Queen consort of Goryeo
- Tenure: 6 August 1148–?
- Coronation: 6 August 1148
- Predecessor: Queen Janggyeong
- Successor: Queen Seonjeong
- Born: 1132 Goryeo
- Died: Unknown
- Spouse: Uijong of Goryeo ​(m. 1148)​

Posthumous name
- Jangseon (장선, 莊宣; "Solemn and Proclaiming")
- House: Jiksan Choe (by birth) House of Wang (by marriage)
- Father: Choe Dan
- Mother: Lady Im of the Jangheung Im clan

= Queen Jangseon =

Queen consort of Goryeo (fl. 12th century)

Queen Jangseon of the Jiksan Choe clan (1132–?) was a Goryeo queen consort and the second wife of King Uijong, her maternal first cousin.
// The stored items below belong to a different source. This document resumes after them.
(** What can be said of every run of the loop, by the way it ends.  [t] is
    what happened before the calls that decide the exit. *)
Lemma dispatch_loop_exits (fuel : nat) (tru : Z) :
  forall w : State Env,
    match dispatch_loop fuel tru w with
    | Done v w' =>
        last_timer w' = last_timer w
        /\ exists t now,
          forallb is_quiet t = true
          /\ ((trace w' =
               trace w ++ t ++
                 [Ev_sched_timer_dispatch v; Ev_timer_read_time now]
               /\ s32 (u32 (v - now)) > s32 TIMER_MIN_TRY_TICKS
               /\ timer_repeat_until w' = timer_repeat_until w)
              \/ (trace w' =
                  trace w ++ t ++
                    [Ev_timer_read_time now;
                     Ev_store_timer_repeat_until
                       (u32 (now + TIMER_REPEAT_TICKS))]
                  /\ v = u32 (now + TIMER_DEFER_REPEAT_TICKS)
                  /\ timer_repeat_until w' =
                     u32 (now + TIMER_REPEAT_TICKS)))
    | Fatal r w' =>
        r = "Rescheduled timer in the past"%string
        /\ timer_repeat_until w' = timer_repeat_until w
        /\ last_timer w' = last_timer w
        /\ exists t now,
          forallb is_quiet t = true
          /\ trace w' = trace w ++ t ++ [Ev_timer_read_time now; Ev_shutdown r]
    | OutOfFuel => True
    end.
Proof.
  induction fuel as [ | fuel IH]; intros w; [exact I | ].
  destruct (sched_timer_dispatch_spec w) as (v1 & e1 & Hd).
  set (next := u32 v1) in *.
  set (w1 := log (Ev_sched_timer_dispatch next) (with_env e1 w)) in *.
  destruct (timer_read_time_spec w1) as (v2 & e2 & Hr).
  set (now := u32 v2) in *.
  set (w2 := log (Ev_timer_read_time now) (with_env e2 w1)) in *.
  assert (trace w2 =
          trace w ++ [Ev_sched_timer_dispatch next; Ev_timer_read_time now])
    as Ht2.
  { unfold w2, w1. cbn [log with_env trace]. rewrite <- app_assoc.
    reflexivity. }
  rewrite (dispatch_loop_step _ _ _ _ _ _ _ Hd Hr).
  destruct (Z.gtb_spec (s32 (u32 (next - now))) (s32 TIMER_MIN_TRY_TICKS))
    as [Hfar | Hnear].
  - (* return to hardware *)
    split; [reflexivity | ]. exists [], now. split; [reflexivity | ].
    left. repeat split; [exact Ht2 | lia].
  - destruct (timer_is_before tru now) eqn:Htru.
    + (* starvation exit *)
      destruct (timer_read_time_spec w2) as (v3 & e3 & Hr').
      destruct (timer_is_before (u32 (next + timer_from_us 1000)) (u32 v3))
        eqn:Hpast.
      * rewrite (force_defer_fatal _ _ _ _ Hr' Hpast).
        repeat split.
        exists [Ev_sched_timer_dispatch next; Ev_timer_read_time now], (u32 v3).
        split; [reflexivity | ].
        cbn [log with_env trace]. rewrite Ht2, <- !app_assoc. reflexivity.
      * rewrite (force_defer_return _ _ _ _ Hr' Hpast).
        split; [reflexivity | ].
        exists [Ev_sched_timer_dispatch next; Ev_timer_read_time now], (u32 v3).
        split; [reflexivity | ]. right.
        cbn [log with_env trace timer_repeat_until].
        rewrite Ht2, <- !app_assoc. repeat split.
    + (* busy-wait, then the next iteration *)
      unfold bind at 1. unfold irq_enable at 1.
      set (w3 := log Ev_irq_enable (with_env (board_irq_enable (env w2)) w2)).
      unfold bind at 1.
      pose proof (spin_wait_spec fuel next (s32 (u32 (next - now))) w3) as Hs.
      destruct (spin_wait fuel next (s32 (u32 (next - now))) w3)
        as [d w4 | r w4 | ]; [ | contradiction | exact I].
      destruct Hs as (_ & Htru4 & Hlst4 & ts & Hts & Hqs).
      unfold bind at 1. unfold irq_disable at 1.
      set (w5 := log Ev_irq_disable
                     (with_env (board_irq_disable (env w4)) w4)).
      assert (trace w5 =
              trace w ++
                ([Ev_sched_timer_dispatch next; Ev_timer_read_time now;
                  Ev_irq_enable] ++ ts ++ [Ev_irq_disable])) as Ht5.
      { unfold w5. cbn [log with_env trace]. rewrite Hts. unfold w3.
        cbn [log with_env trace]. rewrite Ht2, <- !app_assoc. reflexivity. }
      assert (forallb is_quiet
                ([Ev_sched_timer_dispatch next; Ev_timer_read_time now;
                  Ev_irq_enable] ++ ts ++ [Ev_irq_disable]) = true) as Hq5.
      { rewrite !forallb_app, Hqs. reflexivity. }
      specialize (IH w5).
      destruct (dispatch_loop fuel tru w5) as [v w' | r w' | ]; [ | | exact I].
      * destruct IH as (Hlst & t & now0 & Hq & Hexit).
        split; [rewrite Hlst; exact Hlst4 | ].
        exists (([Ev_sched_timer_dispatch next; Ev_timer_read_time now;
                  Ev_irq_enable] ++ ts ++ [Ev_irq_disable]) ++ t), now0.
        split; [rewrite forallb_app, Hq5, Hq; reflexivity | ].
        destruct Hexit as [(Ht & Hfar & Hsame) | (Ht & Hv & Hnew)].
        -- left. repeat split; [ | exact Hfar | rewrite Hsame; exact Htru4].
           rewrite Ht, Ht5, <- !app_assoc. reflexivity.
        -- right. repeat split; [ | exact Hv | exact Hnew].
           rewrite Ht, Ht5, <- !app_assoc. reflexivity.
      * destruct IH as (Hr0 & Hsame & Hlst & t & now0 & Hq & Ht).
        repeat split;
          [exact Hr0 | rewrite Hsame; exact Htru4 | rewrite Hlst; exact Hlst4 | ].
        exists (([Ev_sched_timer_dispatch next; Ev_timer_read_time now;
                  Ev_irq_enable] ++ ts ++ [Ev_irq_disable]) ++ t), now0.
        split; [rewrite forallb_app, Hq5, Hq; reflexivity | ].
        rewrite Ht, Ht5, <- !app_assoc. reflexivity.
Qed.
Her life wasn't described in too much detail as there's only a record of her becoming Uijong's queen consort on 6 August 1148, following her father's death that same year.

== Family ==

- Father - Choe Dan (1110–1148)
- Mother - Lady Im of the Jangheung Im clan (1110–?)
  - Aunt - Queen Gongye of the Jangheung Im clan (2 October 1109 – 2 December 1183)
    - Uncle - Wang Hae, Injong of Goryeo (29 October 1109 – 10 April 1146)
      - Cousin - Princess Seunggyeong (1124–1158)
      - Cousin - Princess Deoknyeong (1125–1192)
      - Cousin - Wang Hyeon, Uijong of Goryeo (23 May 1127 – 7 July 1173)
        - Cousin-in-law - Queen Janggyeong of the Gangneung Kim clan
      - Cousin - Wang Gyeong, Marquess Daeryeong (1130–1167)
      - Cousin - Princess Changrak (1130–1216)
      - Cousin - Wang Ho, Myeongjong of Goryeo (8 November 1131 – 3 December 1202)
        - Cousin-in-law - Queen Uijeong of the Gangneung Kim clan (? – 1170?)
      - Cousin - Princess Yeonghwa (1141–1208)
      - Cousin - Wang Tak, Sinjong of Goryeo (11 November 1144 – 15 February 1204)
        - Cousin-in-law - Queen Seonjeong of the Gangneung Kim clan (? – 1222)
      - Cousin - Princess Wang (부부인 왕씨; 1146–?)
      - Cousin - Wang Chung-hui or Wongyeongguksa (1148–1183)
- Husband - Wang Hyeon, Uijong of Goryeo (23 May 1127 – 7 July 1173) — No issue.